Eli was clear enough that Elmery and Lyona, both, risked turning to him.

When he continued to nurse his drink, Lyona studied the sharp planes of his face.

“She might ingratiate herself to me, then.”

“Through your tenants?” Dark eyes rose, taking the whole room in with a single sweep, “No. Elmery is learning all she needs to be a dutiful sister. Educated on her place for your sake, daughter.”

Fighting a flicker in her eyebrows, Elmery took a deep drink from her glass.

Lyona’s nail found the edge of her glass and traced it as the quiet settled. When they were under its bow again, Devin tried to muse,

“It is an interesting question, miss Lyona. What use a sorcerer may be to the world, outside of philosophy or the academic.”

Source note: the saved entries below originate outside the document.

Lemma inv_new_served extra k s x : inv extra k s -> inv extra k (set_sv_table (sv_table s ++ [x]) s).
Proof.
  intros Hi. pose proof Hi as [Hl [Hn Hf] Hp Ho Hh]. split; try done; [| |by apply ledger_served].
  - erewrite holders_ext; [exact Hl|done|]. intros c Hc. unfold generation_of. cbn. rewrite lookup_app_l; [done|].
    rewrite Forall_forall in Hf. by apply Hf.
  - split; [done|]. eapply Forall_impl; [exact Hf|]. intros c Hc. cbn. rewrite length_app. cbn in *. lia.
Qed.
(** The entry of a connection gets another handle; the ledger of threads goes with it. *)
Lemma inv_thread extra k s s' c x h : inv extra k s -> sv_table s !! c = Some x ->
  sv_table s' = <[c := Served (sc_fd x) (sc_generation x) h]> (sv_table s) -> ledger_of s' -> (sv_pool s' = false -> over s') ->
  sv_life s' = sv_life s -> sv_connections s' = sv_connections s -> sv_pool s' = sv_pool s -> sv_fd s' = sv_fd s -> sv_app s' = sv_app s ->
  inv extra k s'.
Proof.
  intros [Hl [Hn Hf] Hp Ho Hh] Hx Et Hlg Hov E1 E2 E3 E4 E5. split; [| |exact Hov| |exact Hlg]; rewrite ?E1, ?E2, ?E3, ?E4, ?E5; try done.
  - erewrite holders_ext; [exact Hl|done|]. intros c' Hc. unfold generation_of. rewrite Et.
    destruct (decide (c' = c)) as [->|Hne]; [|by rewrite list_lookup_insert_ne].
    rewrite list_lookup_insert_eq by (by eapply lookup_lt_Some). by rewrite Hx.
  - split; [done|]. eapply Forall_impl; [exact Hf|]. intros c' Hc. cbn. by rewrite Et, length_insert.
Qed.
Lemma set_thread_run c h s x : sv_table s !! c = Some x ->
  set_thread c h s = (Ok tt, set_sv_table (<[c := Served (sc_fd x) (sc_generation x) h]> (sv_table s)) s).
Proof. intros Hx. unfold set_thread, upd, modify. by rewrite Hx. Qed.

(** Connections were added since: nothing that was not awaited is now. *)
Definition later s0 s : Prop := sv_table s0 `prefix_of` sv_table s /\
  forall c h, (c < length (sv_table s0))%nat -> (ConnectionOwner c, h) ∈ awaited (sv_history s) -> (ConnectionOwner c, h) ∈ awaited (sv_history s0).
Lemma later_refl s : later s s.
Proof. by split. Qed.
Lemma later_trans s0 s1 s2 : later s0 s1 -> later s1 s2 -> later s0 s2.
Proof.
  intros [Hp Hx] [Hp' Hx']. split; [by etransitivity|]. intros c h Hc Hin. apply Hx; [done|]. apply Hx'; [|done].
  apply prefix_length in Hp. lia.
Qed.
Lemma later_same s0 s1 s : later s0 s1 -> sv_table s = sv_table s1 -> sv_history s = sv_history s1 -> later s0 s.
Proof. unfold later. by intros ? -> ->. Qed.
Lemma rest_later s s' : rest s' = rest s -> later s s'.
Proof. unfold rest. intros [=]. by eapply later_same; [apply later_refl|..]. Qed.

Definition follows s0 s : Prop := post s = post s0 /\ later s0 s.
Lemma follows_refl s : follows s s.
Proof. split; [done|apply later_refl]. Qed.
Lemma follows_trans s0 s1 s2 : follows s0 s1 -> follows s1 s2 -> follows s0 s2.
Proof. intros [E Hl] [E' Hl']. split; [congruence|by eapply later_trans]. Qed.
Lemma rest_follows s s' : rest s' = rest s -> follows s s'.
Proof. intros E. split; [|by apply rest_later]. revert E. unfold rest, post. intros [=]. congruence. Qed.
Lemma follows_pool s s' : follows s s' -> sv_pool s' = sv_pool s.
Proof. intros [E _]. revert E. unfold post. by intros [=]. Qed.
Lemma follows_accept s s' : follows s s' -> sv_accept s' = sv_accept s.
Proof. intros [E _]. revert E. unfold post. by intros [=]. Qed.

Definition constructed (c : nat) s : Prop :=
  inv [generation_of s c] 1 s /\ (c < length (sv_table s))%nat /\ (c ∉ sv_connections s) /\
  (forall h, (ConnectionOwner c, h) ∉ awaited (sv_history s)).
Lemma construct_spec fd ip s : inv [] 1 s ->
  wp (construct env fd ip) (fun c s' => constructed c s' /\ follows s s' /\ (length (sv_table s) <= c)%nat)
    (fun _ s' => inv [] 0 s' /\ follows s s') s.
Proof.
  intros Hi.
  assert (forall h g x s1, inv (with_reference g []) 1 s1 -> follows s s1 ->
    wp (discard_accepted env h g fd x) (fun c s' => constructed c s' /\ follows s s' /\ (length (sv_table s) <= c)%nat)
      (fun _ s' => inv [] 0 s' /\ follows s s') s1) as Hd.
  { intros h g x s1 Hi1 E1. eapply wp_mono; [| |by apply sv_discard_spec]; [done|]. intros y s2 [Hi2 E2]. split; [done|].
    eapply follows_trans; [done|by apply rest_follows]. }
  unfold construct. apply wp_bind.
  eapply (wp_mono _ (fun r s1 => inv (match r with Ok g => [g] | Raise _ => [] end) 1 s1 /\ rest s1 = rest s) _ (fun _ _ => False)); [|done|].
  2:{ apply wp_try, wp_bind, sv_wp_life. eapply wp_mono; [| |apply (acquire_generation_ok (fresh := sv_pool s = false)); exact (i_life _ _ _ Hi)];
      intros ? l Hl; apply wp_ret; (split; [|done]); by eapply sv_inv_life'. }
  intros [g|x] s1 [Hi1 E1]; [|apply Hd; [done|by apply rest_follows]]. apply wp_bind.
  eapply (wp_mono _ (fun _ => stable [g] 1 s1) _ (fun _ _ => False)); [|done|].
  2:{ assert (steady (tls_channel env g fd)) as Ht.
      { unfold tls_channel. apply sv_steady_bind; [apply steady_accept_call|]. intros _. destruct (e_tls env); [|apply sv_steady_ret].
        apply sv_steady_bind; [apply steady_life; intros; apply keeps_get_gen|]. intros x. destruct (g_resources x); [apply sv_steady_raise|].
        apply sv_steady_bind; [apply steady_accept_call|intros; apply sv_steady_ret]. }
      unfold attempt_result. apply wp_try, wp_bind. eapply wp_mono; [| |apply (Ht [g] 1); [lia|exact Hi1]]; intros ? s2 Hs2; by apply wp_ret. }
  intros h s2 [Hi2 E2]. assert (follows s s2) as P2 by (apply rest_follows; congruence).
  destruct h as [h|x]; [|by apply Hd]. apply wp_bind. unfold wp at 1, self, get. cbv zeta. apply wp_bind.
  eapply (wp_mono _ (fun _ => stable [g] 1 s2) _ (fun _ _ => False)); [|done|].
  2:{ unfold attempt_result. apply wp_try, wp_bind. eapply wp_mono; [| |apply (steady_accept_call _ [g] 1); [lia|exact Hi2]]; intros ? s3 Hs3; by apply wp_ret. }
  intros o s3 [Hi3 E3]. assert (follows s s3) as P3 by (eapply follows_trans; [done|by apply rest_follows]).
  destruct o as [u|x]; [|by apply Hd]. apply wp_bind. unfold upd. apply wp_modify, wp_ret.
  rewrite <- (rest_table _ _ E3). unfold constructed. split; [|split].
  2:{ destruct P3 as [P3 [[l El] Hx]]. split; [done|]. split; [|done]. cbn. exists (l ++ [Served fd g None]). by rewrite El, app_assoc. }
  2:{ apply prefix_length. apply P3. }
  assert (generation_of (set_sv_table (sv_table s3 ++ [Served fd g None]) s3) (length (sv_table s3)) = g) as ->.
  { unfold generation_of. cbn. rewrite lookup_app_r by done. by rewrite Nat.sub_diag. }
  split_and!; [by apply inv_new_served|cbn; rewrite length_app; cbn; lia| |].
  - cbn. intros Hc. destruct (i_connections _ _ _ Hi3) as [_ Hf]. rewrite Forall_forall in Hf. pose proof (Hf _ Hc). cbn in *. lia.
  - intros h'. cbn. by eapply ledger_fresh; [exact (i_ledger _ _ _ Hi3)|].
Qed.

(** A connection that is not the one to finish stays published. *)
Lemma finish_connections c s : sv_connections (finish c s) = if bool_decide (c ∈ sv_connections s) then list_remove_first c (sv_connections s) else sv_connections s.
Proof.
  unfold finish. match goal with |- _ = ?l => assert (wp (connection_finished c) (fun _ s' => sv_connections s' = l) (fun _ s' => sv_connections s' = l) s) as Hw end.
  2:{ unfold wp in Hw. by destruct (connection_finished c s) as [[?|?] ?]. }
  unfold connection_finished. apply wp_bind. unfold unlist. apply wp_bind. unfold wp at 1, self, get.
  case_bool_decide; [|by apply wp_ret]. apply wp_bind. unfold upd. apply wp_modify, wp_ret. cbn [negb].
  match goal with |- wp ?m _ _ ?s1 => assert (keeps (fun s' => sv_connections s' = list_remove_first c (sv_connections s)) m) as Hk; [|by apply Hk] end.
  apply keeps_bind; [intros s' Hs; unfold wp, get_served; by destruct (sv_table s' !! c)|]. intros x.
  apply keeps_bind; [|intros e; auto]. apply keeps_attempt_all. repeat constructor; try (apply keeps_bind; [|auto]); by apply keeps_zoom.
Qed.
Lemma stays_published c ts : forall s, Forall (fun t => is_turn_of c t = false) ts -> c ∈ sv_connections s ->
  c ∈ sv_connections (fold_left (fun s t => finishing t s) ts s).
Proof.
  induction ts as [|t ts IH]; intros s Hts Hc; [done|]. apply Forall_cons in Hts as [Ht Hts]. cbn [fold_left]. apply IH; [done|].
  destruct t as [c'|]; [|done]. cbn in Ht |- *. apply bool_decide_eq_false in Ht. rewrite finish_connections.
  case_bool_decide as Hc'; [|done]. pose proof (list_remove_first_perm _ _ Hc') as Hp. rewrite Hp in Hc.
  apply elem_of_cons in Hc as [->|Hc]; done.
Qed.
Lemma spawn_call_spec c m s : inv [] 0 s -> c ∈ sv_connections s ->
  wp (spawn_call c m) (fun _ => stable [] 0 s) (fun _ s' => stable [] 0 s s' /\ c ∈ sv_connections s') s.
Proof.
  intros Hi Hc. pose proof (steady_spawn_call c m [] 0 s ltac:(lia) Hi) as Hw. unfold wp in *.
  destruct (spawn_call c m s) as [[h|e] s'] eqn:E; [done|]. split; [done|]. revert E. unfold spawn_call, accept_call.
  destruct (m (sv_world s)) as [ts [[h|e'] w]]; intros [= _ <-].
  apply stays_published; [|done]. rewrite Forall_forall. intros t Ht. apply list_elem_of_In, filter_In in Ht as [_ Ht]. by apply negb_true_iff in Ht.
Qed.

“He is no use beyond his work as lord and father. Sorcery may be the thinker’s pursuit, but it belongs in a man’s study. Not in his work. Not at his table.”

“Devin wouldn’t mean to suggest otherwise,” Lyona urged, softly.

“Dwell all you like, son, while you may. But, a time fast approaches when you will all assume your rightful place. You will put aside lesser trifles and rise to the work of governance and charity.”

“Of course, sir.”

“And you, daughter,” Eli raised his hand and towards Elmery. “Remember this girl is future aid and company for you. Act now or she will be a shadow on your children, on your marriage, as she has been on your youth.”

When Lyona’s chin wouldn’t rise up from her chest, Elmery looked at her.

Her cheeks burned under her father’s words and Devin’s paling expression. She let the glass rest against her stomach.

“Please excuse me.”

Lyona pushed back her chair but went still when Eli observed, “Your glass is full.”

Slowly, she looked up from the nicked varnish of the table. She took her drink and got to her feet, reaching for Elmery’s hand and guiding it towards her.

Their eyes didn’t meet until every drop of Lyona’s whisky had been poured into Elmery’s glass.

The air was tart; stinging against their eyes.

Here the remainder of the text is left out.